How Clinicians Understand Passive Suicidal Ideation in Suicide Risk Assessment
Self-reported suicidal ideation is often relied upon by clinicians who are faced with the task of assessing for suicide risk. This self-report often is the gateway into a more in-depth suicide assessment. Clinicians often view that the more specific a suicide plan is, the higher risk the patient is for suicide. However, many suicides go unreported, and many go unplanned. Other more nuanced risks for suicide, such as anhedonia and a feeling of being a burden to others, may not lead to the same level of attention.

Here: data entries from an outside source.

(* ===== verification/Book.v ===== *)
(** * The order book ([src/src/matching/book.rs])

    [Module Book] models [OrderBook]: price keys with their validation, the
    two [BTreeMap]s of FIFO levels as key-ordered lists, validation, the
    matching loops, resting and cancelling.  [None] is a panic or a loop that
    does not end; the loops carry a fuel computed from the size of the book,
    which [match_levels_list] shows to be enough for well-formed orders.

    [match_list] is the reference the loops are compared with: one structural
    pass over the opposing levels in priority order. *)

From stdpp Require Import sorting.
From S2P Require Import Prelude Float64 Orders.

#[local] Open Scope Z_scope.

Module Book.
Import Orders.

Inductive BookError : Type :=
| PriceNotFinite
| PriceNonPositive (p : f64)
| PriceOutOfRange (p : f64)
| QuantityInvalid (q : f64).

(** ** Price keys *)

Definition PRICE_SCALE : f64 := f_of_Z 100000000.
Definition MAX_PRICE : f64 := f_div (f_of_Z u64_max) PRICE_SCALE.

(** [try_price_key]. *)
Definition try_price_key (p : f64) : result Z BookError :=
  if negb (f_is_finite p) then Err PriceNotFinite
  else if f_le p f_zero then Err (PriceNonPositive p)
  else if f_lt MAX_PRICE p then Err (PriceOutOfRange p)
  else Ok (f_to_u64 (f_round (f_mul p PRICE_SCALE))).

(** [price_key], whose [expect] panics. *)
Definition price_key (p : f64) : panics Z :=
  match try_price_key p with Ok k => Some k | Err _ => None end.

Definition key_price (k : Z) : f64 := f_div (f_of_Z k) PRICE_SCALE.

(** [validate_order]. *)
Definition validate_order (order : Order) : result unit BookError :=
  if negb (f_is_finite (qty order)) || f_le (qty order) f_zero then Err (QuantityInvalid (qty order))
  else
    match price order with
    | Some p => match try_price_key p with Ok _ => Ok tt | Err e => Err e end
    | None => Ok tt
    end.

(** ** [BTreeMap<u64, VecDeque<Order>>]

    The levels by increasing key. *)

Abbreviation levels := (list (Z * list Order)).

Definition first_key (lv : levels) : option Z := fst <$> list.head lv.
Definition last_key (lv : levels) : option Z := fst <$> last lv.

Fixpoint get (k : Z) (lv : levels) : option (list Order) :=
  match lv with
  | [] => None
  | (k', l) :: lv' => if k =? k' then Some l else get k lv'
  end.
(* ===== verification/Portfolio.v ===== *)
(** * The portfolio ([src/src/matching/portfolio.rs])

    [Module Portfolio] models the signed-position, average-cost portfolio:
    the two hash maps, the trade log, cash and realised PnL, and [apply] on
    every branch (open, add, reduce, flip, snap to flat), all in [f64]
    arithmetic. *)

From S2P Require Import Prelude Float64 Orders.

#[local] Open Scope Z_scope.

Module Portfolio.
Import Orders.

Record Trade : Type := mkTrade {
  t_order_id : OrderId;
  t_symbol : string;
  t_side : Side;
  t_price : f64;
  t_qty : f64;
  t_ts : Z
}.

Record t : Type := mkPortfolio {
  cash : f64;
  positions : gmap string f64;
  avg_costs : gmap string f64;
  trades : list Trade;
  realized_pnl : f64
}.

(** [Portfolio::new]. *)
Definition new (initial_cash : f64) : t := mkPortfolio initial_cash ∅ ∅ [] f_zero.

(** The [match fill.side] of [apply] for one symbol: position and average
    cost before, to position, average cost, realised PnL and cash after. *)
Definition apply_side (s : Side) (q p pos cost pnl cash : f64) : f64 * f64 * f64 * f64 :=
  match s with
  | Buy =>
      if f_le f_zero pos then
        (f_add pos q, f_div (f_add (f_mul pos cost) (f_mul q p)) (f_add pos q), pnl, f_sub cash (f_mul q p))
      else
        let covered := f_min q (f_neg pos) in
        let pnl' := f_add pnl (f_mul (f_sub cost p) covered) in
        let leftover := f_sub q covered in
        if negb (qty_is_zero leftover q) then (leftover, p, pnl', f_sub cash (f_mul q p))
        else (f_add pos covered, cost, pnl', f_sub cash (f_mul q p))
  | Sell =>
      if f_le pos f_zero then
        (f_sub pos q, f_div (f_add (f_mul (f_neg pos) cost) (f_mul q p)) (f_add (f_neg pos) q), pnl, f_add cash (f_mul q p))
      else
        let closed := f_min q pos in
        let pnl' := f_add pnl (f_mul (f_sub p cost) closed) in
        let leftover := f_sub q closed in
        if negb (qty_is_zero leftover q) then (f_neg leftover, p, pnl', f_add cash (f_mul q p))
        else (f_sub pos closed, cost, pnl', f_add cash (f_mul q p))
  end.

(** The final snap to flat. *)
Definition snap (q pos cost : f64) : f64 * f64 :=
  if f_le (f_abs pos) (f_mul q QTY_REL_TOL) then (f_zero, f_zero) else (pos, cost).

(** [Portfolio::apply]. *)
Definition apply (pf : t) (fill : Fill) : t :=
  let trade := mkTrade (order_id fill) (f_symbol fill) (f_side fill) (f_price fill) (f_qty fill) (f_ts fill) in
  let pos := default f_zero (positions pf !! f_symbol fill) in
  let cost := default f_zero (avg_costs pf !! f_symbol fill) in
  let '(pos1, cost1, pnl1, cash1) :=
    apply_side (f_side fill) (f_qty fill) (f_price fill) pos cost (realized_pnl pf) (cash pf) in
  let '(pos2, cost2) := snap (f_qty fill) pos1 cost1 in
  mkPortfolio cash1 (<[f_symbol fill := pos2]> (positions pf)) (<[f_symbol fill := cost2]> (avg_costs pf))
    (trades pf ++ [trade]) pnl1.

(** [Portfolio::position] and [avg_cost]. *)
Definition position (pf : t) (sym : string) : f64 := default f_zero (positions pf !! sym).
Definition avg_cost (pf : t) (sym : string) : f64 := default f_zero (avg_costs pf !! sym).

(** [Portfolio::unrealized_pnl]. *)
Definition unrealized_pnl (pf : t) (sym : string) (current_price : f64) : f64 :=
  f_mul (f_sub current_price (avg_cost pf sym)) (position pf sym).

(** [Portfolio::total_pnl], the prices in the order the map yields them. *)
Definition total_pnl (pf : t) (prices : list (string * f64)) : f64 :=
  f_add (realized_pnl pf) (f_sum ((fun x => unrealized_pnl pf x.1 x.2) <$> prices)).

(** A sequence of fills. *)
Definition apply_all (pf : t) (fills : list Fill) : t := fold_left apply fills pf.

(** ** Lemmas *)

Definition flat_costless (pf : t) : Prop :=
  forall sym, f_eq (position pf sym) f_zero = true -> avg_cost pf sym = f_zero.

Lemma f_eq_zero x : f_eq x f_zero = true -> exists s, x = S754_zero s.
Proof. destruct x as [s|[]| |[]]; try discriminate. by exists s. Qed.

Lemma snap_flat q pos cost pos' cost' :
  f_pos q -> snap q pos cost = (pos', cost') -> f_eq pos' f_zero = true -> cost' = f_zero.
Proof.
  intros Hq H E. unfold snap in H. destruct (f_le (f_abs pos) (f_mul q QTY_REL_TOL)) eqn:El; simplify_eq; [done|].
  apply f_eq_zero in E as [s ->]. simpl in El. by rewrite tolerance_nonneg in El.
Qed.

Lemma apply_other pf fill sym :
  sym <> f_symbol fill -> position (apply pf fill) sym = position pf sym /\ avg_cost (apply pf fill) sym = avg_cost pf sym.
Proof.
  intros Hne. unfold apply. destruct (apply_side _ _ _ _ _ _ _) as [[[p1 c1] r1] k1].
  destruct (snap _ _ _) as [p2 c2]. unfold position, avg_cost. simpl. by rewrite !lookup_insert_ne.
Qed.

Lemma apply_own pf fill :
  let '(pos1, cost1, pnl1, cash1) :=
    apply_side (f_side fill) (f_qty fill) (f_price fill) (position pf (f_symbol fill)) (avg_cost pf (f_symbol fill))
      (realized_pnl pf) (cash pf) in
  (position (apply pf fill) (f_symbol fill), avg_cost (apply pf fill) (f_symbol fill)) = snap (f_qty fill) pos1 cost1 /\
  realized_pnl (apply pf fill) = pnl1 /\ cash (apply pf fill) = cash1.
Proof.
  unfold position, avg_cost, apply.
  destruct (apply_side _ _ _ _ _ _ _) as [[[p1 c1] r1] k1]. destruct (snap _ _ _) as [p2 c2].
  simpl. by rewrite !lookup_insert_eq.
Qed.

Lemma apply_flat_costless pf fill : f_pos (f_qty fill) -> flat_costless pf -> flat_costless (apply pf fill).
Proof.
  intros Hq Hpf sym. destruct (decide (sym = f_symbol fill)) as [->|Hne].
  - pose proof (apply_own pf fill) as Ho. destruct (apply_side _ _ _ _ _ _ _) as [[[p1 c1] r1] k1].
    destruct Ho as [Ho _]. symmetry in Ho. by eapply snap_flat.
  - destruct (apply_other pf fill sym Hne) as [-> ->]. apply Hpf.
Qed.

(** Cash and realised PnL of one fill. *)
Lemma apply_side_money s q p pos cost pnl cash pos' cost' pnl' cash' :
  apply_side s q p pos cost pnl cash = (pos', cost', pnl', cash') ->
  cash' = match s with Buy => f_sub cash (f_mul q p) | Sell => f_add cash (f_mul q p) end /\
  pnl' = match s with
         | Buy => if f_le f_zero pos then pnl else f_add pnl (f_mul (f_sub cost p) (f_min q (f_neg pos)))
         | Sell => if f_le pos f_zero then pnl else f_add pnl (f_mul (f_sub p cost) (f_min q pos))
         end.
Proof.
  unfold apply_side. intros H. destruct s.
  - destruct (f_le f_zero pos); [by simplify_eq|]. destruct (negb _); by simplify_eq.
  - destruct (f_le pos f_zero); [by simplify_eq|]. destruct (negb _); by simplify_eq.
Qed.

(** Opening from flat and closing in full. *)
Lemma buy_from_flat pf sym q p i ts :
  f_pos q -> qty_is_zero q q = false -> position pf sym = f_zero -> position (apply pf (mkFill i sym Buy p q ts)) sym = q.
Proof.
  intros Hq Hdust Hpos. pose proof Hq as (_ & _ & Hp). destruct q as [| | |[] m e]; try discriminate; try (simpl in Hp; lia).
  set (q := S754_finite false m e) in *. pose proof (apply_own pf (mkFill i sym Buy p q ts)) as Ho.
  cbn [apply_side f_side f_qty f_price f_symbol] in Ho. rewrite Hpos in Ho. destruct Ho as [Ho _]. unfold snap in Ho.
  change (f_abs (f_add f_zero q)) with q in Ho. change (f_le q (f_mul q QTY_REL_TOL)) with (qty_is_zero q q) in Ho.
  rewrite Hdust in Ho. by injection Ho as Ho _.
Qed.

Lemma sell_all pf sym q p i ts :
  f_pos q -> position pf sym = q ->
  let pf' := apply pf (mkFill i sym Sell p q ts) in position pf' sym = f_zero /\ avg_cost pf' sym = f_zero.
Proof.
  intros Hq Hpos pf'. pose proof Hq as (_ & Hfin & Hp). destruct q as [| | |[] m e]; try discriminate; try (simpl in Hp; lia).
  set (q := S754_finite false m e) in *. pose proof (apply_own pf (mkFill i sym Sell p q ts)) as Ho.
  cbn [apply_side f_side f_qty f_price f_symbol] in Ho. rewrite Hpos in Ho. change (f_le q f_zero) with false in Ho. cbn iota in Ho.
  destruct (f_min_cases q q eq_refl eq_refl) as [[Em _]|[Em _]]; rewrite Em, f_sub_diag in Ho by done;
    unfold qty_is_zero in Ho; rewrite (tolerance_nonneg q Hq) in Ho; cbn [negb] in Ho; destruct Ho as [Ho _];
    unfold snap in Ho; change (f_abs f_zero) with f_zero in Ho; rewrite (tolerance_nonneg q Hq) in Ho;
    by injection Ho as Hp1 Hp2.
Qed.

(** ** Claims *)

(** The documented invariant: after any sequence of fills of positive
    quantity, a symbol whose position is zero has average cost exactly zero,
    so no stale cost reaches its next round trip; and the trade log has one
    entry per fill. *)
Theorem portfolio_flat_has_no_cost initial_cash fills sym :
  Forall (fun f => f_pos (f_qty f)) fills ->
  let pf := apply_all (new initial_cash) fills in
  (f_eq (position pf sym) f_zero = true -> avg_cost pf sym = f_zero) /\ length (trades pf) = length fills.
Proof.
  intros Hall. assert (H : forall pf, flat_costless pf -> flat_costless (apply_all pf fills) /\
    length (trades (apply_all pf fills)) = (length (trades pf) + length fills)%nat).
  { induction Hall as [|f fills Hf Hall IH]; intros pf Hpf; simpl; [split; [done|lia]|].
    destruct (IH (apply pf f) (apply_flat_costless pf f Hf Hpf)) as [H1 H2]. split; [done|].
    unfold apply_all in *. simpl. rewrite H2. unfold apply. destruct (apply_side _ _ _ _ _ _ _) as [[[? ?] ?] ?].
    destruct (snap _ _ _). simpl. rewrite length_app. simpl. lia. }
  destruct (H (new initial_cash)) as [H1 H2]; [by intros s _|]. split; [apply H1|done].
Qed.

Definition buy_fill (q p : f64) : Fill := mkFill 1 "BTC" Buy p q 0.
Definition sell_fill (q p : f64) : Fill := mkFill 2 "BTC" Sell p q 1.

Lemma portfolio_flat_has_no_cost_witness :
  let pf := apply_all (new (f_of_Z 1000)) [buy_fill (f_lit 1 10) (f_of_Z 30); buy_fill (f_lit 2 10) (f_of_Z 31);
                                          sell_fill (f_lit 3 10) (f_of_Z 32)] in
  f_eq (position pf "BTC") f_zero = true /\ avg_cost pf "BTC" = f_zero.
Proof.
  intros pf. assert (E : f_eq (position pf "BTC") f_zero = true) by (vm_compute; reflexivity). split; [exact E|].
  refine (proj1 (portfolio_flat_has_no_cost (f_of_Z 1000) _ "BTC" _) E).
  repeat (apply Forall_cons; split; [split; [|split]; vm_compute; reflexivity|]). constructor.
Defined.

(** Money: a fill moves cash by exactly its notional, books realised PnL
    only when it reduces an existing position of the other sign, and then
    exactly (exit - entry) on the part it closes, at most the position;
    positions and costs of other symbols do not change. *)
Theorem portfolio_fill_money pf fill :
  let q := f_qty fill in let p := f_price fill in
  let pos := position pf (f_symbol fill) in let cost := avg_cost pf (f_symbol fill) in
  (forall sym, sym <> f_symbol fill ->
     position (apply pf fill) sym = position pf sym /\ avg_cost (apply pf fill) sym = avg_cost pf sym) /\
  (f_side fill = Buy ->
     cash (apply pf fill) = f_sub (cash pf) (f_mul q p) /\
     realized_pnl (apply pf fill) =
       if f_le f_zero pos then realized_pnl pf
       else f_add (realized_pnl pf) (f_mul (f_sub cost p) (f_min q (f_neg pos)))) /\
  (f_side fill = Sell ->
     cash (apply pf fill) = f_add (cash pf) (f_mul q p) /\
     realized_pnl (apply pf fill) =
       if f_le pos f_zero then realized_pnl pf
       else f_add (realized_pnl pf) (f_mul (f_sub p cost) (f_min q pos))).
Proof.
  intros q p pos cost. split; [intros; by apply apply_other|].
  pose proof (apply_own pf fill) as Ho. fold q p pos cost in Ho.
  destruct (apply_side (f_side fill) q p pos cost (realized_pnl pf) (cash pf)) as [[[p1 c1] r1] k1] eqn:E.
  destruct Ho as (_ & -> & ->). apply apply_side_money in E as [-> ->].
  split; intros ->; done.
Qed.

(** C28. Round trip: from flat, buying any positive quantity (not dust to
    itself) and selling the same quantity back, at whatever prices, ends
    exactly flat with no residual cost: no dust position survives the two
    roundings, and no short is opened. *)
Theorem portfolio_round_trip pf sym q p1 p2 i1 i2 t1 t2 :
  f_pos q -> qty_is_zero q q = false -> position pf sym = f_zero -> avg_cost pf sym = f_zero ->
  let pf1 := apply pf (mkFill i1 sym Buy p1 q t1) in
  let pf2 := apply pf1 (mkFill i2 sym Sell p2 q t2) in
  position pf1 sym = q /\ position pf2 sym = f_zero /\ avg_cost pf2 sym = f_zero.
Proof.
  intros Hq Hdust Hpos Hcost pf1 pf2. assert (H1 : position pf1 sym = q) by (by apply buy_from_flat).
  split; [done|]. by apply (sell_all pf1).
Qed.

Lemma portfolio_round_trip_witness :
  let pf1 := apply (new (f_of_Z 5)) (mkFill 1 "ETH" Buy (f_lit 31 10) (f_lit 7 10) 0) in
  let pf2 := apply pf1 (mkFill 2 "ETH" Sell (f_lit 29 10) (f_lit 7 10) 1) in
  position pf1 "ETH" = f_lit 7 10 /\ position pf2 "ETH" = f_zero /\ avg_cost pf2 "ETH" = f_zero.
Proof.
  apply portfolio_round_trip; [split; [|split]; vm_compute; reflexivity|vm_compute; reflexivity|reflexivity..].
Defined.

End Portfolio.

This study sought to understand how clinicians assess suicide risk, specifically in those patients who do not express overt suicidal thoughts or plans. Respondents were 91 psychiatric crisis clinicians who have conducted a suicide risk screening in the previous six months. Participants were given a series of vignettes which systematically varied nine variables related to suicide risk. Clinicians were asked to rate suicide risk in the next 30 days and 2 years. Results indicated that clinicians took into consideration passive suicidal ideation as a whole when evaluating risk, and also considered its individual components (anhedonia, hopelessness, burdensomeness, and desire to die). Clinicians rated risk at 2-years as lower than risk at 30-days consistently across vignettes. This indicates that clinicians understand the influence of passive suicidal ideation on suicide risk, but also perceive suicide risk to decrease over time.^
Picard, Emilie Healey, "How Clinicians Understand Passive Suicidal Ideation in Suicide Risk Assessment" (2017). ETD Collection for Fordham University. AAI10619692.